I am tired of it. It’s not so much that I want a normal life. That’s gone. That’s over. There’s no going back to anything normal.

But at least a bit of a reprieve, please. At least some space for recuperating, breathing, renewing, rebuilding my strength and resources. Pretty please.

Or at least let me know when I will have served my time.

About Emma Pearson

4 thoughts on “Fearful, Fear-full, Full of Fear

  1. I’m sitting here reading this, feeling frozen and desolate for you Emma. I know we only worked together briefly but I remember those shared moments with you with great fondness. I remember your zeal, your passion, your vulnerability. I kept track of the harrowing path you were on but this new post takes what must feel like utter dispair to a level I cannot even begin to comprehend. I try to piece together the post here with the blog I have just read and I sense that you have lived through every parent’s worst nightmare.
    There is nothing I can say I know that will do anything to reduce your pain. But I will say, with the kindness of relative strangers, that you are clearly a truly wonderful person and the world is a better place with you in it.
    I hope you find some peace soon. Warmest hugs
    greg

  2. dear Emma. Thank you for sharing your devastating suffering. I’m numb.

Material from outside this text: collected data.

Lemma planned_bounds : Forall (fun a => m <= a.1 < p_end a.2 /\ p_end a.2 <= length content)%nat P.
Proof.
  apply Forall_forall. intros [s p] Hin%list_elem_of_In. simpl.
  destruct (planned_entry s p Hin) as (k & r & Hr & -> & -> & _). apply lookup_lt_Some in Hr.
  pose proof (off_lt l content m mark_in k (S k) ltac:(lia)). pose proof (off_le l content m mark_in (S k)).
  assert (m <= off k)%nat by (unfold start_of, record_offset; lia). lia.
Qed.

Lemma inserted_fields rg : inserts (edits_of history rg) <> [] -> insertions edits <> [].
Proof.
  clear P planned named. intros Hne Hnil. apply Hne. unfold edit_history. rewrite Hnil, app_nil_r. unfold edits_of, inserts.
  rewrite List.filter_app, omap_app.
  assert (Hmap : forall {A} (f : A -> Edit) xs p, (forall a, match f a with InsertedAt _ => False | _ => True end) ->
    omap (fun x => match x with InsertedAt i => Some (in_fields i) | _ => None end) (List.filter p (map f xs)) = []).
  { intros A f xs p Hf. induction xs as [|a xs IH]; [done|]. simpl. specialize (Hf a).
    destruct (p (f a)); [|done]. simpl. by destruct (f a). }
  by rewrite !Hmap.
Qed.

Context (fallback : list N) (fallback_ok : insertions edits <> [] -> is_terminator l fallback).

Lemma plan_covers :
  (0 < length all -> final_record_is (m, length content) (fun a => negb (is_keep a)) P = false -> half final = [])%nat ->
  covers l e content m fallback 0 (map (with_terminator l content) P) (edited_records history m all).
Proof.
  intros Hfin. rewrite edited_all. pose proof planned as [Ho Hw]. rewrite <- (Nat.sub_0_r (length all)).
  apply covers_build; [apply mark_in|lia| | | |].
  - unfold ordered in *. rewrite map_map. simpl. done.
  - intros s p' Hin. apply in_map_iff in Hin as ([s0 p] & [= -> <-] & Hin).
    destruct (planned_entry s p Hin) as (k & r & Hr & -> & Hend & [Hins Hact] & Hoff & Htake).
    exists k, (inserts (edits_of history (off k, off (S k)))). split; [lia|]. split; [done|]. simpl. split.
    + split; simpl; [by eapply lookup_lt_Some|done|by rewrite Htake, Hr|done|].
      intros Hne. by eapply fallback_ok, inserted_fields.
    + unfold asked, piece_at, edited_record. simpl. destruct (action p) as [|x|].
      * by rewrite Hact.
      * destruct Hact as (fs & -> & Hx). by exists fs.
      * by rewrite Hact, app_nil_r.
  - intros k Hk Hget. rewrite ordered_get_map in Hget. specialize (Hw (off k)).
    destruct (ordered_get (off k) P); [done|]. unfold piece_at, edited_record. by rewrite Hw.
  - intros Hlt Hf. apply Hfin; [lia|]. rewrite <- Hf. unfold final_record_is. clear.
    induction P as [|a P' IH]; [done|]. simpl in IH |- *. by rewrite IH.
Qed.
Definition table_change_key (change : TableChange) : TableKeyN :=
  match change with
  | TableAdded t => table_identity t
  | TableRemoved r | TableModified r _ => ref_key r
  end.

Lemma apply_table_change_ne s change k :
  table_change_key change <> k -> apply_table_change s change !! k = s !! k.
Proof.
  destruct change; simpl; intros Hk;
    [by rewrite lookup_insert_ne|by rewrite lookup_delete_ne|by rewrite lookup_alter_ne].
Qed.

Lemma apply_table_changes_ne changes s k :
  (forall ch, ch ∈ changes -> table_change_key ch <> k) ->
  foldl apply_table_change s changes !! k = s !! k.
Proof.
  revert s. induction changes as [|c cs IH]; intros s Hin; simpl; [done|].
  rewrite IH by (intros; apply Hin; by right). apply apply_table_change_ne, Hin. by left.
Qed.

Lemma find_table_map k tables : table_cell <$> find_table k tables = schema_map tables !! (k : TableKeyN).
Proof.
  unfold schema_map. induction tables as [|t tables IH]; simpl; [done|].
  case_bool_decide as Ht; [subst; by rewrite lookup_insert_eq|]. by rewrite lookup_insert_ne.
Qed.

Lemma find_table_elem k tables t : find_table k tables = Some t -> t ∈ tables /\ table_identity t = k.
Proof.
  intros [Hin Hn]%List.find_some. apply bool_decide_eq_true in Hn. by rewrite list_elem_of_In.
Qed.

Lemma find_table_none k tables : find_table k tables = None <-> k ∉ map table_identity tables.
Proof.
  unfold find_table. induction tables as [|t tables IH]; simpl; [set_solver|].
  case_bool_decide as Ht; [subst; set_solver|]. rewrite IH. set_solver.
Qed.

Lemma diff_table_key after bt ch :
  ch ∈ diff_table after bt -> table_change_key ch = table_identity bt.
Proof.
  unfold diff_table. destruct (find_table _ _) as [a|];
    [destruct (diff_table_info bt a); [by intros ?%elem_of_nil|]|];
    by intros ->%list_elem_of_singleton.
Qed.

Lemma map_rc_change changes : map rc_change (map risked changes) = changes.
Proof. induction changes as [|c cs IH]; simpl; [done|]. by rewrite IH. Qed.

(** Every table has columns of distinct names. *)
Definition wf_columns (t : TableInfo) : Prop := NoDup (map cs_name (table_columns t)).

Lemma diff_table_cell after bt s :
  wf_columns bt -> Forall wf_columns after -> s !! (table_identity bt : TableKeyN) = Some (table_cell bt) ->
  foldl apply_table_change s (diff_table after bt) !! (table_identity bt : TableKeyN) =
  table_cell <$> find_table (table_identity bt) after.
Proof.
  intros Hb Ha Hs. unfold diff_table.
  destruct (find_table (table_identity bt) after) as [a|] eqn:Hf; simpl;
    [|by rewrite lookup_delete_eq].
  apply find_table_elem in Hf as [Hin _]. rewrite Forall_forall in Ha.
  pose proof (diff_applied bt a Hb (Ha a Hin)) as Happ. fold (table_cell bt) (table_cell a) in Happ.
  destruct (diff_table_info bt a) as [|c cs] eqn:Hd; [by rewrite <- Happ|].
  change (apply_table_change s (TableModified (table_ref bt) (map risked (c :: cs)))
            !! (table_identity bt : TableKeyN) = Some (table_cell a)).
  unfold apply_table_change. rewrite map_rc_change.
  change (ref_key (table_ref bt)) with (table_identity bt : TableKeyN).
  by rewrite lookup_alter_eq, Hs, <- Happ.
Qed.

Lemma tables_loop_cell after before s k :
  NoDup (map table_identity before) -> Forall wf_columns before -> Forall wf_columns after ->
  (forall bt, bt ∈ before -> s !! (table_identity bt : TableKeyN) = Some (table_cell bt)) ->
  foldl apply_table_change s (flat_map (diff_table after) before) !! k =
  match find_table k before with
  | Some _ => table_cell <$> find_table k after
  | None => s !! k
  end.
Proof.
  revert s. induction before as [|bt before IH]; intros s Hnd Hwf Ha Hs; simpl; [done|].
  apply NoDup_cons in Hnd as [Hbt Hnd]. apply Forall_cons in Hwf as [Hw Hwf].
  rewrite foldl_app, IH; [|done..|].
  - case_bool_decide as Hk.
    + subst k. apply find_table_none in Hbt. rewrite Hbt. apply diff_table_cell; [done..|].
      apply Hs. by left.
    + destruct (find_table k before); [done|]. apply apply_table_changes_ne.
      intros ch Hch. by rewrite (diff_table_key after bt ch Hch).
  - intros b Hin. rewrite <- (Hs b) by (by right). apply apply_table_changes_ne.
    intros ch Hch. rewrite (diff_table_key after bt ch Hch). intros Heq. apply Hbt.
    rewrite Heq. by apply list_elem_of_fmap_2.
Qed.

Lemma existsb_table k (tables : list TableInfo) :
  existsb (fun b => bool_decide (table_identity b = k)) tables =
  bool_decide (is_Some (find_table k tables)).
Proof.
  unfold find_table. induction tables as [|t tables IH]; simpl; [done|].
  by destruct (bool_decide (table_identity t = k)).
Qed.

Lemma added_tables_cell before after s k :
  NoDup (map table_identity after) ->
  foldl apply_table_change s (map TableAdded (List.filter
    (fun a => negb (existsb (fun b => bool_decide (table_identity b = table_identity a)) before))
    after)) !! k =
  match find_table k before with
  | Some _ => s !! k
  | None => match find_table k after with Some a => Some (table_cell a) | None => s !! k end
  end.
Proof.
  revert s. induction after as [|a after IH]; intros s; simpl;
    [by destruct (find_table k before)|].
  intros [Ha Hnd]%NoDup_cons. rewrite existsb_table.
  destruct (find_table (table_identity a) before) as [b|] eqn:Hb;
    [rewrite bool_decide_true by (by eexists)|rewrite bool_decide_false by (by intros [])];
    simpl; rewrite IH by done; case_bool_decide as Hn.
  - subst k. by rewrite Hb.
  - done.
  - subst k. rewrite Hb. apply find_table_none in Ha. by rewrite Ha, lookup_insert_eq.
  - by rewrite lookup_insert_ne.
Qed.

(** C23: the reported differences are complete and exact: for two schemas whose
    tables have distinct identities and each table distinct column names, taking
    the tables before, and adding, removing and altering what [diff_schema]
    lists, gives the tables and columns after. *)
Theorem schema_diff_leads_to_after before after :
  NoDup (map table_identity before) -> NoDup (map table_identity after) ->
  Forall wf_columns before -> Forall wf_columns after ->
  foldl apply_table_change (schema_map before) (diff_schema before after) = schema_map after.
Proof.
  intros Hnb Hna Hb Ha. apply map_eq. intros k. unfold diff_schema.
  rewrite foldl_app, added_tables_cell by done.
  rewrite tables_loop_cell, <- !find_table_map; [|done..|].
  - destruct (find_table k before); [done|]. by destruct (find_table k after).
  - intros bt Hin. rewrite <- find_table_map.
    destruct (find_table (table_identity bt) before) as [t|] eqn:Ht; simpl.
    + apply find_table_elem in Ht as [Hin' Heq]. f_equal. f_equal.
      by apply (nodup_map_inj table_identity before).
    + apply find_table_none in Ht. destruct Ht. by apply list_elem_of_fmap_2.
Qed.

End SchemaDriftProps.

(** ** Examples *)

Import SchemaDrift SchemaDriftProps.

Definition demo_column (name type_name : string) : ColumnInfo :=
  mkColumnInfo (text name) (text type_name) true false None None.
Definition plain_table (name : string) (columns : list ColumnInfo) : TableInfo :=
  mkTableInfo (text name) None (Some columns) None None.

(** [a] is kept with one column changed and one added, [b] is dropped, [c] is new. *)
Definition demo_before : list TableInfo :=
  [plain_table "a" [demo_column "x" "int"]; plain_table "b" [demo_column "y" "int"]].
Definition demo_after : list TableInfo :=
  [plain_table "a" [demo_column "x" "text"; demo_column "z" "int"]; plain_table "c" []].

Lemma schema_diff_leads_to_after_witness :
  length (diff_schema demo_before demo_after) = 3%nat /\
  foldl apply_table_change (schema_map demo_before) (diff_schema demo_before demo_after) =
  schema_map demo_after.
Proof.
  split; [vm_compute; reflexivity|].
  apply (schema_diff_leads_to_after demo_before demo_after).
  - apply (bool_decide_unpack _). vm_compute. exact I.
  - apply (bool_decide_unpack _). vm_compute. exact I.
  - unfold wf_columns. apply (bool_decide_unpack _). vm_compute. exact I.
  - unfold wf_columns. apply (bool_decide_unpack _). vm_compute. exact I.
Defined.

Lemma diff_empty_iff_same_structure_witness :
  diff_table_info (plain_table "a" [demo_column "x" "int"]) (plain_table "a" [demo_column "x" "int"]) = [].
Proof.
  apply (diff_empty_iff_same_structure (plain_table "a" [demo_column "x" "int"])
           (plain_table "a" [demo_column "x" "int"])).
  - apply (bool_decide_unpack _). vm_compute. exact I.
  - apply (bool_decide_unpack _). vm_compute. exact I.
  - unfold same_structure. split_and!; [reflexivity|reflexivity|reflexivity|]. intros n. reflexivity.
Defined.

(** ** Selected differences become one request to alter a table

    What the request's operations do to the columns is what the selected changes
    do; the values it expects are those of the columns before; and a selection of
    reported column changes is never refused. *)

Module TableAlterProps.
Import SchemaDrift SchemaDriftProps.
Import Alter(OwnedDefaultSpec, TableAlterOperation, TableAlterExpectedColumn, mkExpected,
  ex_name, ex_type_name, ex_nullable, ex_default, TableAlterRequest, mkAlter, ta_table,
  ta_operations, ta_expected_before).

(** ** What an operation does (the contract of [TableAlterOperation]) *)

Definition alter_fields (new_type : option (list char)) (nullable : option bool)
  (dflt : option OwnedDefaultSpec) (c : ColumnSnapshot) : ColumnSnapshot :=
  mkColumn (cs_name c) (default (cs_type_name c) new_type) (default (cs_nullable c) nullable)
    (cs_is_primary_key c)
    match dflt with
    | None => cs_default_value c
    | Some Alter.Drop => None
    | Some (Alter.Set_ v) => Some v
    end.

Definition run_operation (m : Columns) (op : TableAlterOperation) : Columns :=
  match op with
  | Alter.AlterColumn n t u d => alter (alter_fields t u d) (n : list N) m
  | Alter.DropColumn n => delete (n : list N) m
  | Alter.Unsupported _ => m
  end.

Definition operation_column (op : TableAlterOperation) : list char :=
  match op with
  | Alter.AlterColumn n _ _ _ | Alter.DropColumn n => n
  | Alter.Unsupported d => d
  end.

(** ** A round of the loop *)

(** The column a change alters or removes. *)
Definition change_column (change : SchemaChange) : option (list char) :=
  match change with
  | ColumnRemoved before | ColumnTypeChanged before _ => Some (cs_name before)
  | NullabilityChanged n _ _ | DefaultChanged n _ _ => Some n
  | _ => None
  end.
(* ===== verification/QueryTables.v ===== *)
(** * The tables a query names (crates/dbflux_core: schema/query_parser.rs)

    Drivers find the tables of a query by a small scanner: comments are cut out
    byte by byte, the rest is split into identifiers and punctuation, and the
    names after FROM, JOIN, UPDATE, DELETE FROM and INSERT INTO are read outside
    parentheses.  What is read of a printed list of clauses is the tables they
    name. *)

From S2P Require Import Prelude RustStr RustChar SchemaDrift DriftCheck.

Module QueryTables.
Import DriftCheck(QueryTableRef, mkQueryTable, qt_database, qt_schema, qt_table).

(** ** Comments *)

Inductive StripMode : Type := InCode | InLine | InBlock.

(** The loop of [strip_comments] over the bytes of the query; each byte it keeps
    is pushed as a character of its own. *)
Fixpoint strip_bytes (mode : StripMode) (l : list N) : list char :=
  match l with
  | [] => []
  | a :: l' =>
      match mode with
      | InCode =>
          match l' with
          | b :: l'' =>
              if ((a =? 45) && (b =? 45))%N then strip_bytes InLine l''
              else if ((a =? 47) && (b =? 42))%N then strip_bytes InBlock l''
              else a :: strip_bytes InCode l'
          | [] => [a]
          end
      | InLine => if (a =? 10)%N then a :: strip_bytes InCode l' else strip_bytes InLine l'
      | InBlock =>
          match l' with
          | b :: l'' => if ((a =? 42) && (b =? 47))%N then strip_bytes InCode l'' else strip_bytes InBlock l'
          | [] => []
          end
      end
  end.

Definition strip_comments (input : list char) : list char :=
  strip_bytes InCode (map N_of_ascii (flat_map utf8_encode input)).

(** ** Tokens *)

Inductive Token : Type :=
| Ident (word : list char)
| Dot
| LParen
| RParen
| Other.

#[export] Instance Token_eq_dec : EqDecision Token.
Proof. solve_decision. Defined.

Section Tokens.
Context `{CharLib}.

Definition is_word_char (c : char) : bool :=
  is_alphanumeric c || (c =? ch "_")%N || (c =? ch "$")%N.

(** The longest prefix with property [p], and the rest. *)
Fixpoint span (p : char -> bool) (l : list char) : list char * list char :=
  match l with
  | [] => ([], [])
  | c :: l' => if p c then let '(w, rest) := span p l' in (c :: w, rest) else ([], l)
  end.

(** A quoted identifier up to its closing character, and what follows it. *)
Definition scan_quoted (close : char) (l : list char) : list char * list char :=
  let '(ident, rest) := span (fun c => negb (c =? close)%N) l in (ident, tail rest).

(** What follows a string literal; two quotes in a row stand for one. *)
Fixpoint skip_string (l : list char) : list char :=
  match l with
  | [] => []
  | c :: l' =>
      if (c =? 39)%N then
        match l' with
        | d :: l'' => if (d =? 39)%N then skip_string l'' else l'
        | [] => []
        end
      else skip_string l'
  end.

Fixpoint tokenize_loop (rounds : nat) (l : list char) : list Token :=
  match rounds, l with
  | O, _ | _, [] => []
  | S rounds', c :: l' =>
      if (c =? ch ".")%N then Dot :: tokenize_loop rounds' l'
      else if (c =? ch "(")%N then LParen :: tokenize_loop rounds' l'
      else if (c =? ch ")")%N then RParen :: tokenize_loop rounds' l'
      else if (c =? 34)%N then
        let '(ident, rest) := scan_quoted 34%N l' in Ident ident :: tokenize_loop rounds' rest
      else if (c =? ch "`")%N then
        let '(ident, rest) := scan_quoted (ch "`") l' in Ident ident :: tokenize_loop rounds' rest
      else if (c =? ch "[")%N then
        let '(ident, rest) := scan_quoted (ch "]") l' in Ident ident :: tokenize_loop rounds' rest
      else if (c =? 39)%N then Other :: tokenize_loop rounds' (skip_string l')
      else if is_word_char c then
        let '(word, rest) := span is_word_char l in Ident word :: tokenize_loop rounds' rest
      else Other :: tokenize_loop rounds' l'
  end.

Definition tokenize (sql : list char) : list Token := tokenize_loop (length sql) sql.
End Tokens.

(** ** References *)

(** [str::to_uppercase] on the characters that are bytes. *)
Definition upper_byte (c : char) : list char :=
  (if is_lower c then [c - 32]
   else if c =? 181 then [924]
   else if c =? 223 then [83; 83]
   else if (224 <=? c) && (c <=? 254) && negb (c =? 247) then [c - 32]
   else if c =? 255 then [376]
   else [c])%N.

Definition to_uppercase (word : list char) : list char := flat_map upper_byte word.
Definition is_word (word : list char) (keyword : string) : bool :=
  bool_decide (to_uppercase word = text keyword).

Definition reserved_keywords : list string :=
  ["WHERE"; "SET"; "ON"; "AND"; "OR"; "NOT"; "AS"; "ORDER"; "GROUP"; "HAVING"; "LIMIT"; "OFFSET";
   "UNION"; "EXCEPT"; "INTERSECT"; "LEFT"; "RIGHT"; "INNER"; "OUTER"; "CROSS"; "FULL"; "JOIN";
   "FROM"; "INTO"; "SELECT"; "INSERT"; "UPDATE"; "DELETE"; "WITH"; "RETURNING"; "VALUES"].

Definition is_reserved_keyword (upper : list char) : bool :=
  existsb (fun k => bool_decide (upper = text k)) reserved_keywords.

Definition skip_other (tokens : list Token) : list Token :=
  drop_while (fun t => bool_decide (t = Other)) tokens.

(** The tokens after an alias, if there is one. *)
Definition skip_alias (tokens : list Token) : list Token :=
  match skip_other tokens with
  | Ident word :: rest => if is_reserved_keyword (to_uppercase word) then tokens else rest
  | _ => tokens
  end.

Definition read_qualified_name (tokens : list Token) : option QueryTableRef * list Token :=
  match skip_other tokens with
  | Ident first :: rest =>
      match rest with
      | Dot :: rest1 =>
          match rest1 with
          | Ident second :: rest2 =>
              match rest2 with
              | Dot :: rest3 =>
                  match rest3 with
                  | Ident third :: rest4 =>
                      (Some (mkQueryTable (Some first) (Some second) third), skip_alias rest4)
                  | _ => (Some (mkQueryTable None (Some first) second), rest3)
                  end
              | _ => (Some (mkQueryTable None (Some first) second), skip_alias rest2)
              end
          | _ => (Some (mkQueryTable None None first), rest1)
          end
      | _ => (Some (mkQueryTable None None first), skip_alias rest)
      end
  | rest => (None, rest)
  end.

(** The tokens after the keyword that must follow [DELETE] or [INSERT]. *)
Definition after_keyword (keyword : string) (tokens : list Token) : option (list Token) :=
  match skip_other tokens with
  | Ident next :: rest => if is_word next keyword then Some rest else None
  | _ => None
  end.

(** Where the name of a table starts after the word [word], if it does. *)
Definition introduces (word : list char) (rest : list Token) : option (list Token) :=
  if is_word word "FROM" || is_word word "JOIN" || is_word word "UPDATE" then Some rest
  else if is_word word "DELETE" then after_keyword "FROM" rest
  else if is_word word "INSERT" then after_keyword "INTO" rest
  else None.

Fixpoint parse_loop (rounds : nat) (depth : N) (tokens : list Token) : list QueryTableRef :=
  match rounds, tokens with
  | O, _ | _, [] => []
  | S rounds', token :: rest =>
      match token with
      | LParen => parse_loop rounds' (depth + 1) rest
      | RParen => parse_loop rounds' (N.pred depth) rest
      | Other | Dot => parse_loop rounds' depth rest
      | Ident word =>
          match introduces word rest with
          | Some name =>
              if (depth =? 0)%N then
                match read_qualified_name name with
                | (Some table_ref, rest') => table_ref :: parse_loop rounds' depth rest'
                | (None, rest') => parse_loop rounds' depth rest'
                end
              else parse_loop rounds' depth name
          | None => parse_loop rounds' depth rest
          end
      end
  end.

Definition parse_table_refs (tokens : list Token) : list QueryTableRef :=
  parse_loop (length tokens) 0 tokens.

Definition extract_referenced_tables `{CharLib} (query : list char) : list QueryTableRef :=
  parse_table_refs (tokenize (strip_comments query)).

(** ** Examples *)

Definition named (db schema : option string) (t : string) : QueryTableRef :=
  mkQueryTable (text <$> db) (text <$> schema) (text t).

Example joins_are_found :
  extract_referenced_tables
    (text "SELECT * FROM app.public.users u JOIN [orders] o ON u.id = o.user_id -- FROM x") =
  [named (Some "app") (Some "public") "users"; named None None "orders"].
Proof. vm_compute. reflexivity. Qed.

Example subqueries_are_skipped :
  extract_referenced_tables (text "delete from a where id in (select id from b)") =
  [named None None "a"].
Proof. vm_compute. reflexivity. Qed.

(** A name with a character of two bytes is read as other characters. *)
Example accented_name_is_garbled :
  extract_referenced_tables (text "SELECT * FROM [" ++ [233%N] ++ text "]") =
  [mkQueryTable None None [195%N; 169%N]].
Proof. vm_compute. reflexivity. Qed.

End QueryTables.

(** ** The tables read of printed clauses are those they name *)

Module QueryTablesProps.
Import DriftCheck(QueryTableRef, mkQueryTable, qt_database, qt_schema, qt_table) QueryTables.

(** ** Printing *)

(** A plain word: letters, digits and underscores. *)
Definition plain_char (c : char) : bool := is_letter c || is_digit c || (c =? ch "_")%N.
Definition plain_word (w : list char) : Prop := w <> [] /\ Forall (fun c => plain_char c = true) w.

    I wish i could do something for you. If you need a hand Im here.

    Love you lots!

    Isabel

  3. I am grateful for the reprieve Medjool provided for you and hoping he will stick with you. I don’t have any words, but know that in my heart I am hugging you, and if needed, wiping away tears for you. Every day I hug you, even multiple times. Know that there is a lot of love making its way to you.

  4. Chère Emma,

    Je suis en train de lire un livre de Eckhart Tolle” Le Pouvoir du Moment Présent”, je pense que ce livre va te faire du bien. Je t’embrasse très fort et courage ma chère Emma!